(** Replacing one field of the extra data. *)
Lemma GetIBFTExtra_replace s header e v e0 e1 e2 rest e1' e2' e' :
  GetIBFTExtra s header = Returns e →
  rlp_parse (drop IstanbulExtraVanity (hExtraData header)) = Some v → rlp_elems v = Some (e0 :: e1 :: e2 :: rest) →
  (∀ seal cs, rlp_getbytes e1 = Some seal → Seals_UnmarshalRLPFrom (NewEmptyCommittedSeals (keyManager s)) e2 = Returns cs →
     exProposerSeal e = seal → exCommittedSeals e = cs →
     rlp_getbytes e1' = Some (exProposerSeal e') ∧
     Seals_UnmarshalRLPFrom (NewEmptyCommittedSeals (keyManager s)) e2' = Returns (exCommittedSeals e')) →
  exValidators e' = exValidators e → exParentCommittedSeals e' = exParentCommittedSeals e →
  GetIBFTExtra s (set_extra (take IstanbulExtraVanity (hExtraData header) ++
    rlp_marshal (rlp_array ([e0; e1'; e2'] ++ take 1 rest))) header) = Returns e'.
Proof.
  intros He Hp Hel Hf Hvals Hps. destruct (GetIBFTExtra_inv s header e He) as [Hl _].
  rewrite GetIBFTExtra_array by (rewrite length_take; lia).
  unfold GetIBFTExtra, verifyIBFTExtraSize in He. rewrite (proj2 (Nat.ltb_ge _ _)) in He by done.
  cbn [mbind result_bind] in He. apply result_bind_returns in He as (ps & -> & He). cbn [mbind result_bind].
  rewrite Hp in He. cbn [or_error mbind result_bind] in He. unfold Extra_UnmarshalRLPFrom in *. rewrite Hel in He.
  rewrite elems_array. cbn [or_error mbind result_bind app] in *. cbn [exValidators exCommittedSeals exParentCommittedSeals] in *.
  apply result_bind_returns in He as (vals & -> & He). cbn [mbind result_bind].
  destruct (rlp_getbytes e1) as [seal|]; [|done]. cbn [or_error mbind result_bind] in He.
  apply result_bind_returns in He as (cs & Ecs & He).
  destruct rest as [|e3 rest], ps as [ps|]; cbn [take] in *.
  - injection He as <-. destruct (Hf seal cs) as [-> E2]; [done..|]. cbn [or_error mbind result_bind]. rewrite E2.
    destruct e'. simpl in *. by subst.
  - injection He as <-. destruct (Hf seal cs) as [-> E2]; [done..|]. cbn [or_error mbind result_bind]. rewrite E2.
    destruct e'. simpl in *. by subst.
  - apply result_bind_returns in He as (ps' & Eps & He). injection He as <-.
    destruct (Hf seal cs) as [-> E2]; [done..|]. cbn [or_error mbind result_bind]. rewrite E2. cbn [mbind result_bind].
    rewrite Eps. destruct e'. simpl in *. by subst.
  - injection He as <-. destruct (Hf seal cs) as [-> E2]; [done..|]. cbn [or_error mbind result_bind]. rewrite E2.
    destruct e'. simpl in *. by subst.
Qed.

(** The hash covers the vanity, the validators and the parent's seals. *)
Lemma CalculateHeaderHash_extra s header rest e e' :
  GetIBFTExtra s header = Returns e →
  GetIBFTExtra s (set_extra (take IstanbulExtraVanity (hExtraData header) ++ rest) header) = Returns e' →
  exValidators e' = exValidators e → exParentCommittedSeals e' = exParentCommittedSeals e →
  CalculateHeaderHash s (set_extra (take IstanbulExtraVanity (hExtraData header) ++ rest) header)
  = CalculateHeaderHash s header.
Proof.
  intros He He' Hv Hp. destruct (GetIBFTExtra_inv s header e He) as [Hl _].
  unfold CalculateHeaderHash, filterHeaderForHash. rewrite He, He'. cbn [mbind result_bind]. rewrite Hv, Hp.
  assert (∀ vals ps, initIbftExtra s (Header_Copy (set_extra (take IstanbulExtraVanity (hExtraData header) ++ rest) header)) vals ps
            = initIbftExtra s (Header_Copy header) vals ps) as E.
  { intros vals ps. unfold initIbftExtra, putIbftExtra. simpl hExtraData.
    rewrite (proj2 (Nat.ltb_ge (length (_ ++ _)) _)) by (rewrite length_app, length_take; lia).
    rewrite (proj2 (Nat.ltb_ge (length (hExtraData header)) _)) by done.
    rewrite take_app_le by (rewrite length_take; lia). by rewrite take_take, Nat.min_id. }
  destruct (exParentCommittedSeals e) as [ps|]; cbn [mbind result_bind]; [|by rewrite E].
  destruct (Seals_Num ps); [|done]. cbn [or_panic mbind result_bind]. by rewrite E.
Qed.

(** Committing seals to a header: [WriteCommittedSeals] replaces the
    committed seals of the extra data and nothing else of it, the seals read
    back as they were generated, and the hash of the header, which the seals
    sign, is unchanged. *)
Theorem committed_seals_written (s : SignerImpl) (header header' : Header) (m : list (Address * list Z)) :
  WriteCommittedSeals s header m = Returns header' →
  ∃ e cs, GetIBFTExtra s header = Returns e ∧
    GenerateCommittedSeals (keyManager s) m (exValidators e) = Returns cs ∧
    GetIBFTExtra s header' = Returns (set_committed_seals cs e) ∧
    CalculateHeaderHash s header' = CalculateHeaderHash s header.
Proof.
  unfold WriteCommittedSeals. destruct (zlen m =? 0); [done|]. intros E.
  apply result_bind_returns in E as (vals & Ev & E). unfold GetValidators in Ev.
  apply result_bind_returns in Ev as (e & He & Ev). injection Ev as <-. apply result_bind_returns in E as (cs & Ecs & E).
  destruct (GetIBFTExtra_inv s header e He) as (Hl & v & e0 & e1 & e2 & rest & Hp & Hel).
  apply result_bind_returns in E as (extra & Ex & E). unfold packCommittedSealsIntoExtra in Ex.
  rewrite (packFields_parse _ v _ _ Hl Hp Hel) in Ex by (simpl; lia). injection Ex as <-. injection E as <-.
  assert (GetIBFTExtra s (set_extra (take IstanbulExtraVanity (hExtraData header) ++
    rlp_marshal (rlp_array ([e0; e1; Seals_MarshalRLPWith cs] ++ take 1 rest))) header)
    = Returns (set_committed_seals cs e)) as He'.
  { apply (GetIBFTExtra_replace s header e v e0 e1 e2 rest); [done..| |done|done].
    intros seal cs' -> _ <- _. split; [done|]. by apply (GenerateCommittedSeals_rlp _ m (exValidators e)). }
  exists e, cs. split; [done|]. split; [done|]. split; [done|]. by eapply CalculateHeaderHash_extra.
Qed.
++++
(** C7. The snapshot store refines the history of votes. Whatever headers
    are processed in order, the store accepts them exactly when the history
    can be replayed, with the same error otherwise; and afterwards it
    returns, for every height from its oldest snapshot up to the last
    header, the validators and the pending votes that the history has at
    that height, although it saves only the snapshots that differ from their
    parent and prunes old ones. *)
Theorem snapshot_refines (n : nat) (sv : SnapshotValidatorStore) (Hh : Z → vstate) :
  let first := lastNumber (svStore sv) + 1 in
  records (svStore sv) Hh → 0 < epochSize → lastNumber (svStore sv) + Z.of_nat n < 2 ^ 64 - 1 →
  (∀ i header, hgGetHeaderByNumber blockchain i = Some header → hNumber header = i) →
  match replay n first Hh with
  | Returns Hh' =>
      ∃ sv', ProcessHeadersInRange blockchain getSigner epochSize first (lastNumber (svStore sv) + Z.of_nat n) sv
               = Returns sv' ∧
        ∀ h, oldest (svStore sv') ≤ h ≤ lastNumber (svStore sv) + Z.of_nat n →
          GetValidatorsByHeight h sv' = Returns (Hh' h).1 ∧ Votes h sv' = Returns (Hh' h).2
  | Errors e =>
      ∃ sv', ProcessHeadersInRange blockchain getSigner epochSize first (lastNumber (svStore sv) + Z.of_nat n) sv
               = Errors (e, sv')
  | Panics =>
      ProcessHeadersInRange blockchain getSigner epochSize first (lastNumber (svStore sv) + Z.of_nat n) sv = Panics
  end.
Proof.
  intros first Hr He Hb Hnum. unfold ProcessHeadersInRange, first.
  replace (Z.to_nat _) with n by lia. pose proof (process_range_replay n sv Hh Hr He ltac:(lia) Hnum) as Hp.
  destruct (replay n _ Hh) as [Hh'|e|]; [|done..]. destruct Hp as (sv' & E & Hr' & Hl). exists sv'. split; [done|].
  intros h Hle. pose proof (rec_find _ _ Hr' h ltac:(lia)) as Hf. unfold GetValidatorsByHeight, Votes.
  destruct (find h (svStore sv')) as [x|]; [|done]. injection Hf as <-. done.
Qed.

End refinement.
++++
-- WHAT YOU NEED TO DO --
From the material above, determine how many lines hold the string "WriteCommittedSeals"; give the number without comment.

-- SOLUTION BELOW --
3